From f7676bb9cabab8d408d220051e4857c054a55efd Mon Sep 17 00:00:00 2001
From: Christian Heller <c.heller@plomlompom.de>
Date: Sat, 10 Dec 2016 23:55:21 +0100
Subject: [PATCH] Stabilize feed.xml generation, reduce bad shell scripting.

---
 README.md                         |  5 +-
 processor/feed.xml.do             | 86 ++++++++++++++++++-------------
 test.sh                           | 10 ++--
 test/test_files/feed.xml.ignoring | 20 +++----
 test/test_files/index.html        |  2 +-
 test/test_files/test.html         |  2 +-
 test/test_files/test.md           |  2 +-
 7 files changed, 72 insertions(+), 55 deletions(-)

diff --git a/README.md b/README.md
index 92047da..e3ced3c 100644
--- a/README.md
+++ b/README.md
@@ -33,9 +33,8 @@ customize the blog: ./url, ./author, ./uuid, ./title.)
 bugs
 ----
 
-Due to bad shell scripting in ./processor/index.html.do and
-./processor/feed.xml.do (see the FIXME notes there), source files whose names
-contain "$" break the redo processing.
+Due to bad shell scripting in ./processor/index.html.do (see the FIXME notes
+there), source files whose names contain "$" break the redo processing.
 
 Oh, and don't create a index.rst or index.md in the redo-managed directory,
 that will also break things.
diff --git a/processor/feed.xml.do b/processor/feed.xml.do
index 1e492eb..0010240 100644
--- a/processor/feed.xml.do
+++ b/processor/feed.xml.do
@@ -1,5 +1,29 @@
 #!/bin/sh
 
+build_entry () {
+  file="${1}"
+  uuidfile="${2}"
+  published="${3}"
+  intermediate_file="${file%.*}.intermediate"
+  htmlfile=`escape_url "${file%.*}.html"`
+  redo-ifchange "$uuid_file"
+  redo-ifchange "$intermediate_file"
+  lastmod=`stat -c%y "$file"`
+  lastmod_rfc3339=`date -u "+%Y-%m-%dT%TZ" -d "$lastmod"`
+  title=`read_and_escape_file "$intermediate_file" | head -1`
+  uuid=`read_and_escape_file "$uuid_file" | head -1`
+  body=`read_and_escape_file "$intermediate_file" | sed 1d`
+  published_rfc3339=`date -u "+%Y-%m-%dT%TZ" -d "${published}"`
+  printf "<entry>\n"
+  printf "<title type=\"html\">%s</title>\n" "$title"
+  printf "<id>urn:uuid:%s</id>\n" "$uuid"
+  printf "<updated>%s</updated>\n" "$lastmod_rfc3339"
+  printf "<published>%s</published>\n" "$published_rfc3339"
+  printf "<link href=\"%s%s\" />\n" "$basepath" "${htmlfile#\./}"
+  printf "<content type=\"html\">\n%s\n</content>\n" "$body"
+  printf "</entry>"
+}
+
 # Pull in global dependencies.
 . ./helpers.sh
 url_file=url.meta
@@ -33,44 +57,36 @@ printf "<title type=\"html\">%s</title>\n" "$title"
 printf "<author><name>%s</name></author>\n" "$author"
 printf "<id>urn:uuid:%s</id>\n" "$uuid"
 
-# Iterate through most recent entries (go by lastmod date of source files) to
-# build feed head "updated" element, and individual entries.
-# FIXME: This ls parsing is a bad way to loop through the sorted files.
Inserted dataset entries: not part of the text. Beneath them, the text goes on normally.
(** * fsmonitor: a shallow embedding of the scan, diff and dispatch engine

    Sources embedded:
    - [notice.go]: [Event] bit flags and the [Notice] record.
    - [unnamed/part_002]: [pathScanner.Watch], the worker goroutine whose
      loop body walks the tree, diffs against [lastCheck] and reports.
      [unnamed/part_004] ([Monitor.scan]) carries the same loop body.
    - [monitor.go]: [New] (pattern compilation, watcher choice),
      [Monitor.Start] (the dispatch loop) and [Monitor.Stop].

    Go maps are stdpp [gmap]s; a nil map is [None].  Time stamps taken
    with [time.Now()] are not modelled (no claim reads them). *)

From Stdlib Require Import ZArith Lia.
From stdpp Require Import base gmap sets list strings.

Open Scope Z_scope.

(** ** notice.go *)

(** [type Event uint32] with [FileCreate Event = 0x01 << iota]. *)
Definition Event := N.
Definition FileCreate : Event := N.shiftl 1 0.
Definition FileUpdate : Event := N.shiftl 1 1.
Definition FileRemove : Event := N.shiftl 1 2.
Definition FileRename : Event := N.shiftl 1 3.

(** The part of [os.FileInfo] read by the scanner. *)
Record FileInfo := mkFileInfo {
  IsDir : bool;
  ModTime : Z;   (** nanoseconds; [After] is strict [>] *)
  Size : Z
}.

Definition error := string.

(** [fileSystemNotice]: path, event and fileinfo. *)
Record Notice := mkNotice {
  path : string;
  event : Event;
  fileinfo : FileInfo
}.

Definition Type_ (n : Notice) : Event := event n.
Definition Name (n : Notice) : string := path n.

(** [var eventName = map[Event]string{...}]. *)
Definition eventName : gmap N string :=
  {[FileCreate := "notice.FileCreate"; FileRemove := "notice.FileRemove";
    FileUpdate := "notice.FileUpdate"; FileRename := "notice.FileRename"]}.

(** [func (e Event) String() string]: [for ev, str := range strmap { if
    e&ev == ev { s = append(s, str) } }; return strings.Join(s, "|")].
    Go ranges over a map in an unspecified order; [order] is the sequence
    of [(ev, str)] entries that [range eventName] produces on this call. *)
Definition Event_String (order : list (Event * string)) (e : Event) : string :=
  String.concat "|"
    (map snd (List.filter (fun p => N.eqb (N.land e p.1) p.1) order)).

(** ** Regular expressions ([regexp.Regexp] values as the code holds them)

    [New] keeps [regexp.Regexp] values by value.  A compiled expression is
    represented by its match predicate ([FindStringIndex(s) != nil]); the
    zero value [regexp.Regexp{}] has no compiled program: calling
    [FindStringIndex] on it dereferences the nil program and panics,
    which is [None] below. *)
Inductive Regexp :=
| ZeroRegexp
| Compiled (find : string -> bool).

Definition FindStringIndex (re : Regexp) (s : string) : option bool :=
  match re with
  | ZeroRegexp => None
  | Compiled f => Some (f s)
  end.

(** ** unnamed/part_002: the body of one scan cycle *)

Abbreviation snapshot := (gmap string FileInfo).

(** [m[k]] on a possibly nil Go map. *)
Definition map_index (m : option snapshot) (k : string) : option FileInfo :=
  match m with
  | Some m => m !! k
  | None => None
  end.

(** [matched := false || len(s.pattern) == 0; for _, re := range s.pattern
    { if re.FindStringIndex(file) != nil { matched = true; break } }];
    [None] is a panic. *)
Fixpoint match_loop (pattern : list Regexp) (file : string) (matched : bool)
  : option bool :=
  match pattern with
  | [] => Some matched
  | re :: rest =>
      match FindStringIndex re file with
      | None => None
      | Some true => Some true
      | Some false => match_loop rest file matched
      end
  end.

Definition pattern_matched (pattern : list Regexp) (file : string) : option bool :=
  match_loop pattern file (orb false (Nat.eqb (length pattern) 0)).

(** One invocation of the [filepath.Walk] callback: [(file, info, err)].
    [filepath.Walk] hands the callback a nil [info] only when [Lstat]
    fails; the callback then panics on [info.IsDir()]. Such calls are
    added by [WalkArg] below. *)
Record WalkCall := mkWalkCall {
  wc_file : string;
  wc_info : FileInfo;
  wc_err : option error
}.

(** Local variables of the loop body: [visited], [created] and the
    notices sent on [changed] so far. *)
Record ScanState := mkScanState {
  visited : snapshot;
  created : Z;
  changed : list Notice
}.

Definition scan_init : ScanState := mkScanState ∅ 0 [].

Definition send (st : ScanState) (n : Notice) : ScanState :=
  mkScanState (visited st) (created st) (changed st ++ [n]).
(** * tinystl::avl_tree — an intrusive AVL tree over caller-owned nodes

    A shallow embedding of [include/tinystl/avl_tree.h].  Node storage is a
    finite map from addresses to node records; a nullable [avl_node *] is an
    [option positive].  Every member function is a computation in a small
    state-and-failure monad over the tree object together with the node
    storage it points into: dereferencing a null or dangling pointer, or a
    failing [assert], is [None]. *)

From stdpp Require Import gmap list sorting.
From Stdlib Require Import ZArith Lia.

Local Open Scope Z_scope.

(** A nullable pointer to a node. *)
Abbreviation ptr := (option positive).

(** ** Machine integers *)

(** [size_t] arithmetic wraps modulo [2^64]. *)
Definition size_wrap (z : Z) : Z := z mod 2 ^ 64.

(** [static_cast<int32_t>] of a [size_t]. *)
Definition to_int32 (z : Z) : Z := (z + 2 ^ 31) mod 2 ^ 32 - 2 ^ 31.

Section AvlTree.

(** The user type [T] derives from [avl_node]; [elem] is the part of the
    object the comparator looks at. *)
Context {T : Type}.

(** The ordering relation stored in the tree ([value_comp()]). *)
Variable value_comp : T -> T -> bool.

Record avl_node : Type := AvlNode {
  mParent : ptr;
  mLeft : ptr;
  mRight : ptr;
  mHeight : Z;
  elem : T
}.

(** The tree object ([mSize], [mValue.first()]) and the node storage. *)
Record avl_tree : Type := AvlTree {
  mSize : Z;
  mRoot : ptr;
  nodes : gmap positive avl_node
}.

(** ** The monad *)

Definition M (A : Type) : Type := avl_tree -> option (A * avl_tree).

Definition ret {A} (a : A) : M A := fun s => Some (a, s).
Definition fail {A} : M A := fun _ => None.
Definition bind {A B} (c : M A) (k : A -> M B) : M B :=
  fun s => match c s with
           | Some (a, s') => k a s'
           | None => None
           end.

Notation "x <~ c ; k" := (bind c (fun x => k))
  (at level 20, c at level 100, k at level 200, only parsing).
Notation "c ;~ k" := (bind c (fun _ => k))
  (at level 100, k at level 200, only parsing, right associativity).

Definition load (p : positive) : M avl_node :=
  fun s => match nodes s !! p with
           | Some n => Some (n, s)
           | None => None
           end.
Besides,
-# $'\0' is a bashism.
-first_run=0
-files=`ls -1t *.rst *.md | head -10 | tr '\n' $'\0'`
-oldIFS="$IFS"
-IFS=$'\0'
-for file in $files; do
-  lastmod=`stat -c%y "$file"`
-  lastmod_rfc3339=`date -u "+%Y-%m-%dT%TZ" -d "$lastmod"`
-  if [ "$first_run" -lt "1" ]; then
-    IFS="$oldIFS"
-    printf "<updated>%s</updated>\n\n" "$lastmod_rfc3339" 
-    first_run=1
+# Generate feed entry snippets.
+mkdir -p feed_snippets
+for file in ./*.rst ./*.md; do
+  if [ -e "$file" ]; then
+    uuid_file="${file%.*}.uuid"
+    redo-ifchange "$uuid_file"
+    published=`stat -c%y "${uuid_file}"`
+    published_unix=$(date -u "+%s%N" -d "${published}")
+    entry=$(build_entry "${file}" "${uuid_file}" "${published}")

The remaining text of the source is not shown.